Se la tentazione è di mandare a riposo gli attuali governanti, incapaci di offrire valide soluzioni sia in campo educativo che in quello economico, la responsabilità ci richiama a un impegno ineludibile. Il recente tragico episodio di Willy ci interroga profondamente. Il terreno dellʼeducazione è quello su cui investire. Ce lʼha ricordato il presidente Mattarella, ce lʼha ricordato Draghi, ce lo ricorda Papa Francesco che ha indetto proprio su questo tema una giornata il 15 ottobre prossimo. Ce lo ricorda la nostra esperienza che da oltre sessantʼanni si gioca su questo campo. Non trascurando ovviamente altri problemi: quello della salute, prioritario più che mai in questo tempo, del lavoro, dellʼeconomia eccetera.

La cosa che più preme in questo momento è di non sprecare questa occasione. Ce lʼhanno detto in tutti i modi: a fronte di una disoccupazione galoppante che ha superato la soglia di 500mila in Italia, non è la distribuzione a pioggia la soluzione del problema, bensì una sana amministrazione, sovvenendo certo i cittadini in necessità, ma programmando il futuro, soprattutto per le giovani generazioni. Quindi, Mes o non Mes, utilizzare il denaro nostro o che verrà dallʼEuropa per le imprese, la scuola, lʼuniversità, la sanità eccetera, per creare posti di lavoro, offrire possibili forme di creatività.

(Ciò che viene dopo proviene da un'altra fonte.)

(* ===== verification/GitCreds.v ===== *)
(** * Sealed secrets and git credentials (crypto.rs, gitcreds.rs) *)

From stdpp Require Import pretty.
From S2P Require Import Prelude Strs Schema External Fixtures.
Open Scope string_scope.
Open Scope hub_scope.

Module crypto.

Definition NONCE_LEN : nat := 24.

Section crypto.
Context `{Aead}.
(** [nonce] is the output of [generate_nonce]. *)
Definition seal (nonce plaintext : string) : result anyhow Sealed :=
  match aead_encrypt nonce plaintext with
  | Some c => Ok {| Schema.nonce := nonce; ciphertext := c |}
  | None => Err (Msg "failed to seal secret")
  end.
Definition open (s : Sealed) : result anyhow string :=
  if negb (String.length s.(nonce) =? NONCE_LEN)%nat then Err (Msg "invalid nonce length")
  else match aead_decrypt s.(nonce) s.(ciphertext) with
  | Some p => Ok p
  | None => Err (Msg "failed to open secret (wrong key or tampered data)")
  end.

Lemma open_seal `{!AeadLaws} n p s :
  String.length n = NONCE_LEN → seal n p = Ok s → open s = Ok p.
Proof.
  intros Hn. unfold seal, open. destruct (aead_encrypt n p) as [c|] eqn:E; [|done].
  intros [= <-]. cbn [nonce ciphertext]. rewrite Hn. cbn.
  by rewrite (aead_decrypt_encrypt _ _ _ E).
Qed.
End crypto.
End crypto.

Module gitcreds.

Definition DEFAULT_USERNAME : string := "x-access-token".
Definition MAX_TOKEN_LEN : nat := 512.

(** Metadata; never the token. *)
Record GitCredential := {
  id : string; host : string; username : string; label : string;
  created_at : Z; updated_at : Z; last_used_at : option Z }.
Definition of_row (k : string) (r : git_credential.t) : GitCredential := {|
  id := k; host := r.(git_credential.host); username := r.(git_credential.username);
  label := r.(git_credential.label); created_at := r.(git_credential.created_at);
  updated_at := r.(git_credential.updated_at);
  last_used_at := r.(git_credential.last_used_at) |}.

Record ResolvedCredential := {
  rc_id : string; rc_host : string; rc_username : string; token : string }.

(** [{:?}] of a credential, over [{:?}] of a string. *)
Definition debug (debug_str : string → string) (c : ResolvedCredential) : string :=
  "ResolvedCredential { host: " +:+ debug_str c.(rc_host) +:+ ", username: " +:+
  debug_str c.(rc_username) +:+ ", token: " +:+ debug_str "<redacted>" +:+ " }".

Definition validate_token (t : string) : result anyhow unit :=
  if is_empty t then Err (Msg "a token is required")
  else if (MAX_TOKEN_LEN <? String.length t)%nat then Err (Msg "token is too long")
  else if contains_control t then Err (Msg "token contains a control character")
  else Ok tt.
Definition validate_username (u : string) : result anyhow unit :=
  if (MAX_TOKEN_LEN <? String.length u)%nat then Err (Msg "username is too long")
  else if contains_control u then Err (Msg "username contains a control character")
  else Ok tt.

Section hosts.
Context `{UrlCrate}.

Definition normalize_host (input : string) : result anyhow string :=
  let raw := trim input in
  let raw := default raw (strip_prefix "git+" raw) in
  if is_empty raw then Err (Msg "a git host is required") else
  match url_parse (if contains "://" raw then raw else "https://" +:+ raw) with
  | None => Err (Msg ("'" +:+ input +:+ "' is not a valid git host or URL"))
  | Some parsed =>
      if negb (eqs parsed.(scheme) "https")
      then Err (Msg "only https git hosts are supported")
      else if negb (is_empty parsed.(External.username)) || bool_decide (is_Some parsed.(password))
      then Err (Msg "remove the credentials from the URL")
      else match parsed.(host_str) with
      | Some h =>
          if is_empty h then Err (Msg ("'" +:+ input +:+ "' has no host"))
          else Ok match parsed.(port) with
                  | Some p => h +:+ ":" +:+ pretty p
                  | None => h
                  end
      | None => Err (Msg ("'" +:+ input +:+ "' has no host"))
      end
  end.
Definition host_of_repo (repo : string) : option string := ok (normalize_host repo).

(** [ORDER BY host]. *)
Definition list_for_user (uid : string) (d : Db) : list GitCredential :=
  merge_sort (by_text host)
    (map (λ kv, of_row kv.1 kv.2)
      (filter (λ kv, kv.2.(git_credential.user_id) = uid) (map_to_list d.(git_credentials)))).

(** [WHERE user_id = ? AND host = ?]. *)
Definition at_host (uid h : string) (_ : string) (r : git_credential.t) : bool :=
  eqs r.(git_credential.user_id) uid && eqs r.(git_credential.host) h.

Definition find (uid h : string) : M Db anyhow (option GitCredential) :=
  let* h := lift (normalize_host h) in
  gets (λ d, kv ← find_kv (at_host uid h) d.(git_credentials); Some (of_row kv.1 kv.2)).

Definition replace (username : string) (s : Sealed) (label : string) (now : Z)
    (r : git_credential.t) : git_credential.t := {|
  git_credential.user_id := r.(git_credential.user_id);
  git_credential.host := r.(git_credential.host);
  git_credential.username := username; git_credential.sealed := s;
  git_credential.label := label; git_credential.created_at := r.(git_credential.created_at);
  git_credential.updated_at := now;
  git_credential.last_used_at := r.(git_credential.last_used_at) |}.
(** [INSERT ... ON CONFLICT(user_id, host) DO UPDATE]. *)
Definition store (new_id uid h username : string) (s : Sealed) (label : string) (now : Z)
    : M Db anyhow unit := λ d,
  match find_kv (at_host uid h) d.(git_credentials) with
  | Some (k, r) => (Ok tt, set_git_credentials (insert k (replace username s label now r)) d)
  | None =>
      if decide (known d.(git_credentials) new_id) then (Err (Unique "git_credentials.id"), d)
      else if decide (known d.(users) uid) then
        (Ok tt, set_git_credentials (insert new_id {|
          git_credential.user_id := uid; git_credential.host := h;
          git_credential.username := username; git_credential.sealed := s;
          git_credential.label := label; git_credential.created_at := now;
          git_credential.updated_at := now; git_credential.last_used_at := None |}) d)
      else (Err (ForeignKey "git_credentials.user_id"), d)
  end.

Definition upsert `{Aead} (uid host_input username label token new_id nonce : string) (now : Z)
    : M Db anyhow GitCredential :=
  let* host := lift (normalize_host host_input) in
  let username := trim username in
  let token := trim token in
  lift (validate_username username) ;;;
  lift (validate_token token) ;;;
  let* sealed := lift (crypto.seal nonce token) in
  store new_id uid host username sealed (trim label) now ;;;
  let* found := find uid host in
  ok_or found (Msg "git credential vanished right after it was stored").

Definition delete (uid h : string) : M Db anyhow bool :=
  let* h := lift (normalize_host h) in
  λ d, (Ok (bool_decide (matching (at_host uid h) d.(git_credentials) ≠ ∅)),
        set_git_credentials (without (at_host uid h)) d).

Definition for_repo `{Aead} (uid repo : string) : M Db anyhow (option ResolvedCredential) :=
  match host_of_repo repo with
  | None => ret None
  | Some host =>
      let* row := gets (λ d, find_kv (at_host uid host) d.(git_credentials)) in
      match row with
      | None => ret None
      | Some (k, r) =>
          let* plain := map_err (λ _, Msg ("the git credential for " +:+ host +:+
              " could not be decrypted")) (lift (crypto.open r.(git_credential.sealed))) in
          refuse_if (negb (utf8_valid plain)) (Msg "git credential was not UTF-8") ;;;
          let username := if is_empty (trim r.(git_credential.username))
                          then DEFAULT_USERNAME else r.(git_credential.username) in
          ret (Some {| rc_id := k; rc_host := host; rc_username := username; token := plain |})
      end
  end.
End hosts.

Definition with_used (now : Z) (r : git_credential.t) : git_credential.t := {|
  git_credential.user_id := r.(git_credential.user_id);
  git_credential.host := r.(git_credential.host);
  git_credential.username := r.(git_credential.username);
  git_credential.sealed := r.(git_credential.sealed);
  git_credential.label := r.(git_credential.label);
  git_credential.created_at := r.(git_credential.created_at);
  git_credential.updated_at := r.(git_credential.updated_at);
  git_credential.last_used_at := Some now |}.
Definition touch (k : string) (now : Z) : M Db anyhow unit :=
  modify (set_git_credentials (alter (with_used now) k)).

(** ** Facts *)
Lemma at_host_true uid h k r :
  at_host uid h k r = true ↔
  r.(git_credential.user_id) = uid ∧ r.(git_credential.host) = h.
Proof. unfold at_host. by rewrite andb_true_iff, !eqs_true. Qed.

(** [store] writes one row at that host: the one already there, or a new one. *)
Lemma store_Ok new_id uid h u s l now d d' :
  store new_id uid h u s l now d = (Ok tt, d') →
  ∃ k r, d' = set_git_credentials (insert k r) d ∧
    r.(git_credential.user_id) = uid ∧ r.(git_credential.host) = h ∧
    r.(git_credential.username) = u ∧ r.(git_credential.sealed) = s ∧
    ∀ r0, d.(git_credentials) !! k = Some r0 → at_host uid h k r0 = true.
Proof.
  unfold store. destruct (find_kv _ _) as [[k r]|] eqn:E.
  - apply find_kv_Some in E as [Hr Hm]. intros [= <-]. eexists k, _.
    pose proof Hm as [??]%at_host_true. split_and!; [done..|]. by intros r0 ?; simplify_eq.
  - destruct (decide _) as [|Hn]; [done|]. destruct (decide _); [|done].
    intros [= <-]. eexists _, _. split_and!; [done..|]. intros r0 Hr0.
    destruct Hn. by exists r0.
Qed.
Lemma store_Err new_id uid h u s l now d e d' :
  store new_id uid h u s l now d = (Err e, d') → d' = d.
Proof.
  unfold store. destruct (find_kv _ _) as [[]|]; [done|].
  destruct (decide _); [by intros [= _ <-]|]. destruct (decide _); by intros [= _ <-].
Qed.

Lemma wf_store new_id uid h u s l now : preserves wf (store new_id uid h u s l now).
Proof.
  intros d Hwf. unfold store.
  destruct (find_kv _ _) as [[k r]|] eqn:E.
  - apply find_kv_Some in E as [Hr Hm].
    pose proof (wf_git_user _ Hwf _ _ Hr) as Hu. pose proof (wf_git_host _ Hwf) as Hh.
    wf_table Hwf; [by apply rows_insert|].
    apply uniq_insert; [done|]. intros j s' Hs Heq. by eapply Hh.
  - destruct (decide _); [done|]. destruct (decide _); [|done].
    pose proof (find_kv_None _ _ E) as Hn. wf_table Hwf; [by apply rows_insert|].
    apply uniq_insert; [done|]. intros j s' Hs [= Hu Hh]. exfalso.
    pose proof (Hn _ _ Hs) as Hf. by rewrite (proj2 (at_host_true _ _ _ _)) in Hf.
Qed.
Lemma wf_git_touch k now : preserves wf (touch k now).
Proof.
  intros d Hwf. cbn. wf_table Hwf.
  - by apply rows_alter.
  - by apply uniq_alter.
Qed.
#[global] Hint Resolve wf_store wf_git_touch : hub.

Section facts.
Context `{UrlCrate} `{Aead}.
Lemma wf_git_find uid h : preserves wf (find uid h).
Proof. unfold find. auto with hub. Qed.
Hint Resolve wf_git_find : hub.
Lemma wf_upsert uid h u l t i n now : preserves wf (upsert uid h u l t i n now).
Proof.
  unfold upsert. repeat (apply preserves_bind; [auto with hub|intros ?]); auto with hub.
Qed.
Lemma wf_git_delete uid h : preserves wf (delete uid h).
Proof.
  unfold delete. apply preserves_bind; [auto with hub|]. intros h' d Hwf. cbn. wf_table Hwf.
Qed.
Lemma wf_for_repo uid repo : preserves wf (for_repo uid repo).
Proof.
  unfold for_repo. destruct (host_of_repo repo); auto with hub.
  apply preserves_bind; auto with hub. intros [[k r]|]; auto with hub.
Qed.

Lemma quiet_for_repo uid repo : quiet (for_repo uid repo).
Proof.
  unfold for_repo. destruct (host_of_repo repo); auto with hub.
  apply quiet_bind; auto with hub. intros [[k r]|]; auto with hub.
Qed.
Lemma for_repo_host uid repo c d d' :
  for_repo uid repo d = (Ok (Some c), d') → host_of_repo repo = Some c.(rc_host).
Proof.
  unfold for_repo. destruct (host_of_repo repo) as [h|]; [|done]. intros Hr.
  apply bind_Ok in Hr as (row & s1 & _ & Hr). destruct row as [[k r]|]; [|done].
  m_inv. done.
Qed.

(** The token stored for a host is, trimmed, what a build of any repository
    on that host gets, with the stored user name (or the default one when it was
    blank); it is never a token of another account. *)
Theorem upsert_for_repo `{!AeadLaws} uid host_input u l t new_id n now d cred d' repo h :
  wf d → String.length n = crypto.NONCE_LEN → utf8_valid (trim t) = true →
  normalize_host host_input = Ok h → host_of_repo repo = Some h →
  upsert uid host_input u l t new_id n now d = (Ok cred, d') →
  (∃ k, for_repo uid repo d' =
    (Ok (Some {| rc_id := k; rc_host := h;
       rc_username := if is_empty (trim (trim u)) then DEFAULT_USERNAME else trim u;
       token := trim t |}), d')) ∧
  ∀ uid', uid' ≠ uid → (for_repo uid' repo d').1 = (for_repo uid' repo d).1.
Proof.
  intros Hwf Hn Hutf Hh Hrepo Hup. unfold upsert, bind, lift in Hup. rewrite Hh in Hup.
  destruct (validate_username _) as [[]|]; [|done].
  destruct (validate_token _) as [[]|]; [|done].
  destruct (crypto.seal n (trim t)) as [s|] eqn:Es; [|done].
  pose proof (crypto.open_seal _ _ _ Hn Es) as Ho.
  destruct (store _ _ _ _ _ _ _ d) as [[[]|] d1] eqn:E; [|done].
  pose proof (wf_store new_id uid h (trim u) s (trim l) now d Hwf) as Hwf1. rewrite E in Hwf1.
  assert (d' = d1) as ->.
  { revert Hup. unfold find, bind, lift, gets, ok_or, ret, fail.
    destruct (normalize_host h); [|done]. by destruct (find_kv _ _) as [[]|]; intros [=]. }
  clear Hup. cbn in Hwf1. apply store_Ok in E as (k & r & -> & Hru & Hrh & Hrn & Hrs & Hold).
  unfold for_repo. rewrite Hrepo. unfold bind, gets.
  cbn [git_credentials set_git_credentials]. split.
  - exists k. rewrite (find_kv_unique _ _ k r); [|by apply lookup_insert_eq| |].
    + unfold map_err, lift, refuse_if. rewrite Hrs, Ho, Hutf, Hrn. done.
    + by apply at_host_true.
    + intros j s' Hs [Ha Hb]%at_host_true.
      eapply (wf_git_host _ Hwf1); [exact Hs|by apply lookup_insert_eq|]. cbn. congruence.
  - intros uid' Hne. rewrite find_kv_insert_other.
    + destruct (find_kv _ _) as [[k' r']|]; [|done].
      unfold map_err, lift, refuse_if, ret, fail.
      destruct (crypto.open (git_credential.sealed r')) as [p|]; [|done].
      by destruct (utf8_valid p).
    + intros i j a b Ha Hb [? ?]%at_host_true [? ?]%at_host_true.
      eapply (wf_git_host _ Hwf); [done..|]. cbn. congruence.
    + apply not_true_iff_false. intros [? _]%at_host_true. congruence.
    + intros r0 [? _]%Hold%at_host_true. apply not_true_iff_false.
      intros [? _]%at_host_true. congruence.
Qed.
End facts.
#[global] Hint Resolve wf_git_find wf_upsert wf_git_delete wf_for_repo quiet_for_repo : hub.

(** *** Witnesses *)
Lemma upsert_for_repo_witness :
  ∃ k, for_repo (H:=url0) (H0:=aead0) "u" "github.com"
    (upsert (H:=url0) (H0:=aead0) "u" "github.com" "" "" " tok " "g" nonce0 9 db2).2 =
    (Ok (Some {| rc_id := k; rc_host := "github.com"; rc_username := DEFAULT_USERNAME;
                 token := "tok" |}),
     (upsert (H:=url0) (H0:=aead0) "u" "github.com" "" "" " tok " "g" nonce0 9 db2).2).
Proof.
  refine (proj1 (upsert_for_repo (H:=url0) (H0:=aead0) (H1:=aead0_laws)
    "u" "github.com" "" "" " tok " "g" nonce0 9 db2
    {| id := "g"; host := "github.com"; username := ""; label := ""; created_at := 9;
       updated_at := 9; last_used_at := None |}
    _ "github.com" "github.com" wf_db2 _ _ _ _ _)); vm_compute; reflexivity.
Defined.

End gitcreds.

I giovani non sono imbelli, ma hanno bisogno di guardare a gente entusiasta e che guardi loro con simpatia e fiducia. Non è stato questo necessario anche per noi?

Se posso, un caro saluto ai miei amici e a tutti coloro che hanno a cuore il vero destino proprio e degli altri. Non è questa in fondo la vera sfida di sempre? E che San Gennaro ce la mandi buona!